Task requirements -
Please output the section of the listing below that opens with the line containing "The reply [sendToMoltbot]" and closes with the line containing "destruct (JsString.truthy err)", exactly and with nothing else.

Exercise materials -
(** * ContextContainer: the dependency-injection container of ReactCommon/utils

    A shallow embedding of [ReactCommon/utils/ContextContainer.h] and the
    properties of its three operations, [registerInstance], [getInstance]
    and [findInstance].

    The class keeps two hash maps, [instances_] (key to type-erased
    [std::shared_ptr<void>]) and, when [NDEBUG] is not defined,
    [typeHashes_] (key to [typeid(T).hash_code()]).  Every check of the
    class is a C [assert], so what an operation does depends on whether the
    translation unit is compiled with [NDEBUG]; the build mode is an explicit
    argument of every operation below. *)

From stdpp Require Import base option strings gmap.
From Stdlib Require Import NArith.
(** X13.  Two endings of a submitted form leave the user with nothing but
    the "Sending" notice, no banner and no error or warning: a job creation
    answered by a falsy body (an empty JSON object, [null], ...), after which
    no status is fetched; and a completed status that carries a falsy
    [image_url_png] (an empty string, [null]). *)
Theorem submitted_silent_endings :
  ∀ st_image_loads key template_id m ms p data,
    let r := BannerPage.submitted st_image_loads key template_id (m :: ms) p in
    let p' := snd r in
    let w := BannerPage.outside p in
    net w 0 = JsonBody data →
    (py_truthy data = false
     ∨ ∃ uid k u,
         py_truthy data = true ∧ py_getitem data "uid" = Return uid
         ∧ k < 20 ∧ observe (net w (S k)) = ObsCompleted u
         ∧ (∀ j, j < k → observe (net w (S j)) = ObsPending)
         ∧ py_truthy u = false) →
    fst r = Ends tt
    ∧ shown w (BannerPage.outside p') = []
    ∧ BannerPage.displayed p'
      = BannerPage.displayed p ++ [BannerPage.InfoSending (S (length ms))]
    ∧ (py_truthy data = false → calls w (BannerPage.outside p') = 1).
Proof.
  intros st_image_loads key template_id m ms p data. cbv zeta.
  intros Hnet Hcase.
  rewrite submitted_cons. cbv zeta. rewrite Hnet.
  destruct Hcase as [Ht | (uid & k & u & Ht & Hu & Hk & Hobs & Hprev & Hfalsy)].
  - rewrite Ht. cbn [fst snd BannerPage.outside BannerPage.displayed].
    split; [reflexivity |]. split; [apply shown_app with (l := []);
                                    by rewrite app_nil_r |].
    split; [reflexivity |]. intros _.
    by rewrite (calls_app _ _ _
                  (after_job_creation_exchanges key template_id _ _)).
  - rewrite Ht, Hu. unfold Banner.poll_for_image_completion.
    set (w1 := BannerPage.after_job_creation key template_id (m :: ms)
                 (BannerPage.outside p)).
    destruct (poll_attempts_stops key uid 20 w1 k (ObsCompleted u) Hk
                ltac:(discriminate) (conj Hobs Hprev)) as (Hv & _ & Hui & _).
    rewrite Hv. cbn [exit_value fst snd BannerPage.outside
      BannerPage.displayed]. rewrite Hfalsy.
    cbn [fst snd BannerPage.outside BannerPage.displayed].
    split; [reflexivity |]. split; [| split; [reflexivity | congruence]].
    apply shown_app with (l := []). rewrite Hui. reflexivity.
Qed.
(** C4. For every user id [u] and every email [e] that formats, every
    [str] among them, from any state of the [UserManager]: [add_user(u, e)]
    then [get_user_email(u)] returns [e], and after a further
    [remove_user(u)], [get_user_email(u)] returns [None]. *)
Theorem add_get_remove_get self user_id email :
  formats email = true ->
  returns (self1 ← add_user self user_id email;
           get_user_email self1 user_id) email /\
  returns (self1 ← add_user self user_id email;
           self2 ← remove_user self1 user_id;
           get_user_email self2 user_id) PyNone.
Proof.
  intros Hformats. rewrite add_user_outcome by done. unfold returns. split.
  - unfold mbind, outcome_bind, get_user_email; simpl.
    by rewrite lookup_insert_eq.
  - unfold mbind, outcome_bind, remove_user, get_user_email, print; simpl.
    rewrite lookup_insert_eq; simpl.
    by rewrite lookup_delete_eq.
Qed.

Lemma add_get_remove_get_witness :
  let self := {| _users := {["u0" := PyStr "z@x.com"]} |} in
  formats (PyStr "a@x.com") = true /\
  returns (self1 ← add_user self "u1" (PyStr "a@x.com");
           get_user_email self1 "u1") (PyStr "a@x.com") /\
  returns (self1 ← add_user self "u1" (PyStr "a@x.com");
           self2 ← remove_user self1 "u1";
           get_user_email self2 "u1") PyNone.
Proof.
  intros self. split; [reflexivity|].
  apply (add_get_remove_get self "u1" (PyStr "a@x.com")). reflexivity.
Defined.
(** ** The reply of the agent *)

(** X14.  The reply [sendToMoltbot] resolves to is empty in one case only:
    the agent wrote nothing but whitespace to its output and something, but
    nothing but whitespace, to its error stream.  Every other outcome gives
    a text to deliver. *)
Theorem reply_empty_iff (cfg : config) (message : string) (chatId : jsval)
    (r : exec_result) :
  ∃ text, reply_of cfg message chatId r = Some text
        ∧ (text = ""
           ↔ ∃ out err, r = ExecResolved out err
                      ∧ JsString.trim out = ""
                      ∧ err ≠ ""
                      ∧ JsString.trim err = "").
Proof.
  unfold reply_of, sendToMoltbot. simpl.
  destruct r as [out err | [] msg]; simpl.
  - destruct (JsString.truthy (JsString.trim out)) eqn:Hout; simpl.
    + eexists. split; [reflexivity|]. apply truthy_nonempty in Hout.
      split; [done|]. intros (o & e & Heq & Ho & _). by inversion Heq; subst.
    + apply truthy_empty in Hout.
      destruct (JsString.truthy err) eqn:Herr; simpl.
      * eexists. split; [reflexivity|]. apply truthy_nonempty in Herr.
        split; [intros Ht; by exists out, err|].
        intros (o & e & Heq & _ & _ & He). by inversion Heq; subst.
      * eexists. split; [reflexivity|]. apply truthy_empty in Herr.
        split; [discriminate|].
        intros (o & e & Heq & _ & Hne & _). by inversion Heq; subst.
  - eexists. split; [reflexivity|]. split; [discriminate|].
    intros (o & e & Heq & _). discriminate Heq.
  - eexists. split; [reflexivity|]. split; [discriminate|].
    intros (o & e & Heq & _). discriminate Heq.
Qed.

Task result -
(** X14.  The reply [sendToMoltbot] resolves to is empty in one case only:
    the agent wrote nothing but whitespace to its output and something, but
    nothing but whitespace, to its error stream.  Every other outcome gives
    a text to deliver. *)
Theorem reply_empty_iff (cfg : config) (message : string) (chatId : jsval)
    (r : exec_result) :
  ∃ text, reply_of cfg message chatId r = Some text
        ∧ (text = ""
           ↔ ∃ out err, r = ExecResolved out err
                      ∧ JsString.trim out = ""
                      ∧ err ≠ ""
                      ∧ JsString.trim err = "").
Proof.
  unfold reply_of, sendToMoltbot. simpl.
  destruct r as [out err | [] msg]; simpl.
  - destruct (JsString.truthy (JsString.trim out)) eqn:Hout; simpl.
    + eexists. split; [reflexivity|]. apply truthy_nonempty in Hout.
      split; [done|]. intros (o & e & Heq & Ho & _). by inversion Heq; subst.
    + apply truthy_empty in Hout.
      destruct (JsString.truthy err) eqn:Herr; simpl.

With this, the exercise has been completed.